Hampir setengah tahun Nur Solihin menunggu jawaban dari Bahrun Naim atas lamaran pekerjaannya. Setamat kuliah di Institut Agama Islam Negeri Surakarta, Solihin hendak melamar menjadi wartawan di media milik Bahrun, Independen Post. Enam bulan pria kelahiran Blora, Jawa Tengah, itu menunggu tanpa kabar. Untuk menyambung hidup, Solihin berjualan produk herbal dan batik via Internet. "Saya malah mendapat kabar Bahrun Naim sudah di Suriah," kata Solihin.
Di sela-sela kesibukan berjualan online, Solihin bergabung ke grup di aplikasi percakapan Telegram.
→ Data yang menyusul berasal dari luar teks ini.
(** Append one field to the record under construction. *)
Definition join_append (rec : str) (num_fields : nat) (field : str)
    (quoted : bool) : str :=
  let quoted := quoted || existsb special field in
  rec ++ (if (0 <? num_fields)%nat then [COMMA] else [])
      ++ (if quoted then [DQUOTE] else [])
      ++ join_append_data field
      ++ (if quoted then [DQUOTE] else []).

Fixpoint join_fields (rec : str) (num_fields : nat) (row : list str)
    : str * nat :=
  match row with
  | [] => (rec, num_fields)
  | field :: row' =>
      join_fields (join_append rec num_fields field false) (S num_fields) row'
  end.

(** [writer.writerow(row)]: the text handed to [f.write].  A record of
    one empty field is written as a pair of quotes. *)
Definition writerow (row : list str) : str :=
  let '(rec, num_fields) := join_fields [] 0 row in
  let rec :=
    if (0 <? num_fields)%nat && (length rec =? 0)%nat
    then join_append rec (num_fields - 1) [] true
    else rec in
  rec ++ lineterminator.

Definition writerows (rows : list (list str)) : str :=
  flat_map writerow rows.

Inductive ParserState :=
| START_RECORD | START_FIELD | IN_FIELD
| IN_QUOTED_FIELD | QUOTE_IN_QUOTED_FIELD | EAT_CRNL.

Record ReaderObj := {
  state : ParserState;
  fields : list str;
  field : str
}.

Definition field_limit : N := 131072.

Definition parse_reset : ReaderObj :=
  {| state := START_RECORD; fields := []; field := [] |}.

Definition set_state (self : ReaderObj) (s : ParserState) : ReaderObj :=
  {| state := s; fields := fields self; field := field self |}.

Definition parse_save_field (self : ReaderObj) : ReaderObj :=
  {| state := state self; fields := fields self ++ [field self]; field := [] |}.

Definition parse_add_char (self : ReaderObj) (c : ascii) : result ReaderObj :=
  if (field_limit <=? N.of_nat (length (field self)))%N then Raise csv_Error
  else Return {| state := state self; fields := fields self;
                 field := field self ++ [c] |}.

Definition is_newline (c : ascii) : bool := Ascii.eqb c LF || Ascii.eqb c CR.

(** One step of the reader's state machine; [None] is the end-of-line
    mark that the reader feeds itself after the last character of every
    line. *)
Definition parse_start_field (self : ReaderObj) (c : option ascii)
    : result ReaderObj :=
  match c with
  | None => Return (set_state (parse_save_field self) START_RECORD)
  | Some ch =>
      if is_newline ch then Return (set_state (parse_save_field self) EAT_CRNL)
      else if Ascii.eqb ch DQUOTE then Return (set_state self IN_QUOTED_FIELD)
      else if Ascii.eqb ch COMMA then Return (parse_save_field self)
      else
        let* self := parse_add_char self ch in
        Return (set_state self IN_FIELD)
  end.

Definition parse_process_char (self : ReaderObj) (c : option ascii)
    : result ReaderObj :=
  match state self with
  | START_RECORD =>
      match c with
      | None => Return self
      | Some ch =>
          if is_newline ch then Return (set_state self EAT_CRNL)
          else parse_start_field (set_state self START_FIELD) c
      end
  | START_FIELD => parse_start_field self c
  | IN_FIELD =>
      match c with
      | None => Return (set_state (parse_save_field self) START_RECORD)
      | Some ch =>
          if is_newline ch then
            Return (set_state (parse_save_field self) EAT_CRNL)
          else if Ascii.eqb ch COMMA then
            Return (set_state (parse_save_field self) START_FIELD)
          else parse_add_char self ch
      end
  | IN_QUOTED_FIELD =>
      match c with
      | None => Return self
      | Some ch =>
          if Ascii.eqb ch DQUOTE then Return (set_state self QUOTE_IN_QUOTED_FIELD)
          else parse_add_char self ch
      end
  | QUOTE_IN_QUOTED_FIELD =>
      match c with
      | None => Return (set_state (parse_save_field self) START_RECORD)
      | Some ch =>
          if Ascii.eqb ch DQUOTE then
            let* self := parse_add_char self ch in
            Return (set_state self IN_QUOTED_FIELD)
          else if Ascii.eqb ch COMMA then
            Return (set_state (parse_save_field self) START_FIELD)
          else if is_newline ch then
            Return (set_state (parse_save_field self) EAT_CRNL)
          else
            let* self := parse_add_char self ch in
            Return (set_state self IN_FIELD)
      end
  | EAT_CRNL =>
      match c with
      | None => Return (set_state self START_RECORD)
      | Some ch => if is_newline ch then Return self else Raise csv_Error
      end
  end.

Fixpoint parse_chars (self : ReaderObj) (line : str) : result ReaderObj :=
  match line with
  | [] => Return self
  | c :: line' =>
      let* self := parse_process_char self (Some c) in
      parse_chars self line'
  end.

Definition parse_line (self : ReaderObj) (line : str) : result ReaderObj :=
  let* self := parse_chars self line in
  parse_process_char self None.

Definition eqb_state (a b : ParserState) : bool :=
  match a, b with
  | START_RECORD, START_RECORD | START_FIELD, START_FIELD
  | IN_FIELD, IN_FIELD | IN_QUOTED_FIELD, IN_QUOTED_FIELD
  | QUOTE_IN_QUOTED_FIELD, QUOTE_IN_QUOTED_FIELD | EAT_CRNL, EAT_CRNL => true
  | _, _ => false
  end.

(** What iterating over [csv.reader(lines)] yields: the records in order,
    and then how the iteration ends, [None] for plain exhaustion and
    [Some e] for the exception [e].  Every record starts from
    [parse_reset] and takes lines until the machine is back in
    [START_RECORD]; at the end of the input a pending field is saved. *)
Fixpoint Reader_iter (self : ReaderObj) (lines : list str)
    : list (list str) * option exn :=
  match lines with
  | [] =>
      if negb (length (field self) =? 0)%nat
         || eqb_state (state self) IN_QUOTED_FIELD
      then ([fields (parse_save_field self)], None)
      else ([], None)
  | line :: lines' =>
      match parse_line self line with
      | Raise e => ([], Some e)
      | Return self' =>
          if eqb_state (state self') START_RECORD then
            let '(rows, stop) := Reader_iter parse_reset lines' in
            (fields self' :: rows, stop)
          else Reader_iter self' lines'
      end
  end.

Definition csv_reader (lines : list str) : list (list str) * option exn :=
  Reader_iter parse_reset lines.

(** Iterating over a text file opened with [newline=""]: a line ends
    after LF, after CR LF, or after a CR that no LF follows, and keeps its
    ending. *)
Fixpoint readlines (s : str) : list str :=
  match s with
  | [] => []
  | c :: s' =>
      if Ascii.eqb c LF then [c] :: readlines s'
      else if Ascii.eqb c CR then
        match s' with
        | c' :: s'' =>
            if Ascii.eqb c' LF then [c; c'] :: readlines s''
            else [c] :: readlines s'
        | [] => [[c]]
        end
      else
        match readlines s' with
        | [] => [[c]]
        | line :: lines => (c :: line) :: lines
        end
  end.

(** ** The read-back check (lines 121 to 131) *)

Fixpoint check_rows (table : list (list str)) (i : nat)
    (rows : list (list str)) (stop : option exn) : result unit :=
  match rows with
  | [] =>
      match stop with
      | Some e => Raise e
      | None => Return tt
      end
  | row :: rows' =>
      match nth_error table i with
      | None => Raise IndexError
      | Some expected =>
          if eqb_row expected row then check_rows table (S i) rows' stop
          else Raise AssertionError
      end
  end.

Definition check_readback (header : list str) (table : list (list str))
    (text : str) : result unit :=
  match csv_reader (readlines text) with
  | ([], None) => Raise StopIteration
  | ([], Some e) => Raise e
  | (header2 :: rows, stop) =>
      if eqb_row header header2 then check_rows table 0 rows stop
      else Raise AssertionError
  end.

(** ** The world: files, requests and the console

    The working directory maps a name to a file or to a directory with
    its permission bits and the files in it.  The log records, in order,
    every request, every file operation that was carried out or that
    failed, every printed line, and every call of [convertTable]. *)

Inductive node :=
| File (data : bytes)
| Dir (r w x : bool) (entries : gmap str bytes).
Salah satunya Warkop. Diskusinya tak melulu tentang hal berat. Tak jarang, obrolan diisi pembicaraan yang Solihin sebut sebagai "cekakak-cekikik". Di grup itu, ada seseorang yang terus-menerus mengunggah topik diskusi tentang Suriah. Pada mulanya, Solihin tak menyadari yang menulis itu Bahrun Naim. "Lama-kelamaan saya menanggapi unggahannya," ujar Solihin.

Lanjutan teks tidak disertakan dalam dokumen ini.